The opinion of the court was delivered by: The Honorable Margaret M. Morrow
Present: The Honorable MARGARET M. MORROW
Deputy Clerk Court Reporter
Attorneys Present for Plaintiffs: Attorneys Present for Defendants:
Proceedings: Order to Show Cause Why Action Should Not Be Dismissed For Lack of Subject Matter Jurisdiction
On November 15, 2011, plaintiff Silvia Jimenez ("Jimenez") filed this action against defendant Bank of America Home Loans Servicing LP ("BOA"), Bank of New York Mellon ("BNYM"), Recontrust ("Recon"), Maria Zendejas ("Zendejas"), and Does 1-10 inclusive.*fn1 Plaintiff does not allege the citizenship of any party and asserts no specific basis for the court's jurisdiction.*fn2
On or about July 7, 2007, Jimenez went to BOA and acquired the subject property pursuant to a Deed of Trust.*fn3 Jimenez alleges that defendants never fully disclosed the terms of the mortgage loan and engaged in unfair and deceptive lending practices.*fn4 Defendants pushed teaser rates at Jimenez, while selling their loans to third parties and often earning increased profits for riskier loans.*fn5
On or about April 25, 2011, Recon served Jimenez with a Notice of
Default and Election to sell under the Deed of Trust.*fn6
Jimenez asked Recon to comply with all relevant Federal
Mortgage Assistance programs and California Mortgage Assistance
programs, but a Notice of Sale was set for September 2,
2011.*fn7 Prior to the foreclosure sale, Jimenez
alleges that she made improvements on subject property that exceed
$50,000 in value.*fn8 The cover sheet of her complaint
lists nine causes action for intentional fraud, breach of fiduciary
duty, negligence, quiet title, cancellation of deed, "injunctive
relief (2 counts)," cancellation of trustee's deed, declaratory
relief, and recission.*fn9 The of the complaint,
however, pleads only three causes of action for (1) cancellation of
the trustee's upon sale, (2) cancellation of the trustee sale, and (3)

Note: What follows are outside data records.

Lemma expired_spec now b : BookingPolicyEvaluator.expired now b = false <-> unexpired now b.
Proof.
  unfold BookingPolicyEvaluator.expired, unexpired. destruct (bk_expires_at b) as [t|].
  - rewrite Z.ltb_ge. naive_solver.
  - naive_solver.
Qed.

(** * Properties *)

Import BookingPolicyEvaluator.

(** On well-typed rows the confirmation decision is always reached, and a
    booking is allowed exactly when the host approval its property or flow
    asks for was given, what its payment timing asks for before confirmation
    has been paid (the deposit percentage of the total, up to the cent; or,
    for pay-now, the guarantee and a paid or partially paid status) and its
    hold has not expired. *)
Theorem can_confirm_spec now d b being :
  well_typed_booking b -> well_typed_policies d ->
  exists dec, can_confirm now d b being = Ok dec /\
    (pd_allowed dec = true <->
     (approval_needed b -> is_some (bk_host_approved_at b) = true) /\
     payment_done d b being /\ unexpired now b).
Proof.
  intros Hb Hd. unfold can_confirm.
  pose proof (host_approval_required_spec b) as Happ.
  destruct (host_approval_required b && negb (is_some (bk_host_approved_at b))) eqn:Hh.
  - apply andb_true_iff in Hh as [Hreq Hno%negb_true_iff].
    eexists. split; [done|]. split; [done|].
    intros [Happr _]. rewrite (Happr (proj1 Happ Hreq)) in Hno. done.
  - destruct (payment_requirement_spec d b being Hb Hd) as (req & Hr & Hpay). rewrite Hr. simpl.
    assert (Hok : approval_needed b -> is_some (bk_host_approved_at b) = true).
    { intros Hreq%Happ. rewrite Hreq in Hh. simpl in Hh. by apply negb_false_iff in Hh. }
    pose proof (expired_spec now b) as Hexp.
    destruct (pr_required req); [|destruct (expired now b)];
      (eexists; split; [done|]; simpl).
    + split; [done|]. intros (_ & Hp%Hpay & _). done.
    + split; [done|]. intros (_ & _ & Hu%Hexp). done.
    + split; [|done]. intros _. split_and!; [done|by apply Hpay|by apply Hexp].
Qed.

Definition sample_policy (pct : Z) (guarantee : bool) : PropertyBookingPolicy := {|
  bp_property_id := 7; bp_cancellation_policy := Some "moderate"%string;
  bp_free_cancel_hours := 24; bp_allow_pay_now := Some true; bp_allow_pay_on_arrival := None;
  bp_allow_pay_at_checkout := None; bp_allow_deposit_payment := Some true;
  bp_deposit_percentage := Some (cents (pct * 100));
  bp_require_payment_guarantee := Some guarantee; bp_require_guest_identity := None;
|}.

Definition sample_db (pct : Z) (guarantee : bool) : db := {|
  db_registrations := Some []; db_policies := [sample_policy pct guarantee];
  db_cancellation_policies := []; db_history := [];
|}.

(** The sample booking with a payment timing and an amount paid, in euros. *)
Definition sample_stay (timing : string) (s : AccommodationBookingStatus) (pay : string)
    (paid : Z) (nights : Z) (snap : option snapshot) : booking := {|
  bk_info := {|
    bk_id := 42; bk_reference := Some "BK-42"%string; bk_property_id := 7;
    bk_property := Some Sample.property; bk_check_in := 739000; bk_check_out := 739000 + nights;
    bk_nightly_rate := Sample.eur 100; bk_cleaning_fee := None;
    bk_service_fee := None; bk_taxes := None; 
    bk_currency := Some "EUR"%string; bk_amount_paid := Some (Sample.eur paid);
    bk_amount_due := None; bk_deposit_amount := None;
    bk_guest_user_id := Some 5; bk_primary_guest_id := None; bk_guest_email := None;
    bk_host_approved_at := None; bk_expires_at := None; bk_registration_deadline := None;
    bk_payment_timing := Some timing; bk_booking_flow_type := None;
    bk_payment_guaranteed := Some true; bk_policy_snapshot := snap;
  |};
  bk_num_nights := nights; bk_total_amount := Sample.eur 360;
  bk_status := enum_value s; bk_payment_status := pay;
  bk_refund_amount := None; bk_refunded_at := None; bk_cancelled_at := None;
  bk_cancelled_by_user_id := None; bk_cancellation_reason := None; bk_paid_at := None;
  bk_wallet_txn_id := None; bk_payment_method := None;
|}.

Definition sample_booking (timing : string) (s : AccommodationBookingStatus)
    (p : PaymentState) (paid : Z) : booking :=
  sample_stay timing s (enum_value p) paid 3 None.

Lemma sample_typed timing s p paid : 0 <= paid < 100000000 ->
  well_typed_booking (sample_booking timing s p paid).
Proof.
  intros Hp. split; simpl.
  - split; [done|]. simpl. change (pow10 10) with 10000000000. lia.
  - intros d [= <-]. split; [done|]. simpl. change (pow10 10) with 10000000000. lia.
  - by exists p.
Qed.

Lemma sample_policies_typed pct g : 0 <= pct <= 100 -> well_typed_policies (sample_db pct g).
Proof.
  intros Hp. repeat constructor; simpl in *; simplify_eq; simpl; lia.
Qed.

Lemma can_confirm_spec_witness :
  exists dec, can_confirm 0 (sample_db 30 false)
                (sample_booking "deposit" BookingModel.PENDING UNPAID 107) false = Ok dec /\
    pd_allowed dec = false.
Proof.
  destruct (can_confirm_spec 0 (sample_db 30 false)
              (sample_booking "deposit" BookingModel.PENDING UNPAID 107) false
              (sample_typed "deposit" BookingModel.PENDING UNPAID 107 ltac:(done))
              (sample_policies_typed 30 false ltac:(done)))
    as (dec & Hdec & Hiff).
  exists dec. split; [exact Hdec|].
  destruct (pd_allowed dec); [|reflexivity].
  destruct (proj1 Hiff eq_refl) as (_ & [Hf|[[Hf _]|[[_ Hp]|[Hf _]]]] & _).
  - discriminate Hf.
  - by destruct (Hf eq_refl).
  - unfold deposit_paid in Hp. vm_compute in Hp. by destruct Hp.
  - discriminate Hf.
Defined.

Lemma machine_check_in now d b :
  BookingStateMachine.can_transition now d b CHECKED_IN = Ok true <->
  BookingStateMachine._can_check_in now d b = true.
Proof.
  rewrite BookingStateMachine.can_transition_true. split.
  - intros (s & _ & _ & [Hci _]). by apply Hci.
  - intros Hci. exists CONFIRMED. split_and!; [|set_solver|by split].
    unfold BookingStateMachine._can_check_in in Hci.
    by destruct (String.eqb_spec (bk_status b) (enum_value CONFIRMED)).
Qed.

violation of the Unfair Competition Law ("UCL"), Cal. Bus. & Prof.
Code § 17200 et seq.*fn10
A. Legal Standard Governing Assertion of Federal Jurisdiction
As the party invoking federal jurisdiction in this case, plaintiff has the burden of establishing the existence of subject matter jurisdiction. See Kokkonen v. Guardian Life Ins. Co., 511 U.S. 375, 377 (1994); In re Ford Motor Co., 264 F.3d 952, 957 (9th Cir. 2001); Thompson v. McCombe, 99 F.3d 352, 353 (9th Cir. 1996). This burden, at the pleading stage, can be met by alleging sufficient facts to show that there is a proper basis for jurisdiction. FED.R.CIV.PROC. 8(a)(1) (a complaint "shall contain a short and plain statement of the grounds upon which the court's jurisdiction depends"); see McNutt v. Gen. Motors Acceptance Corp., 298 U.S. 178, 189 (1936) ("The prerequisites to the exercise of jurisdiction are specifically defined and the plain import of the statute is that the District Court is vested with authority to inquire at any time ...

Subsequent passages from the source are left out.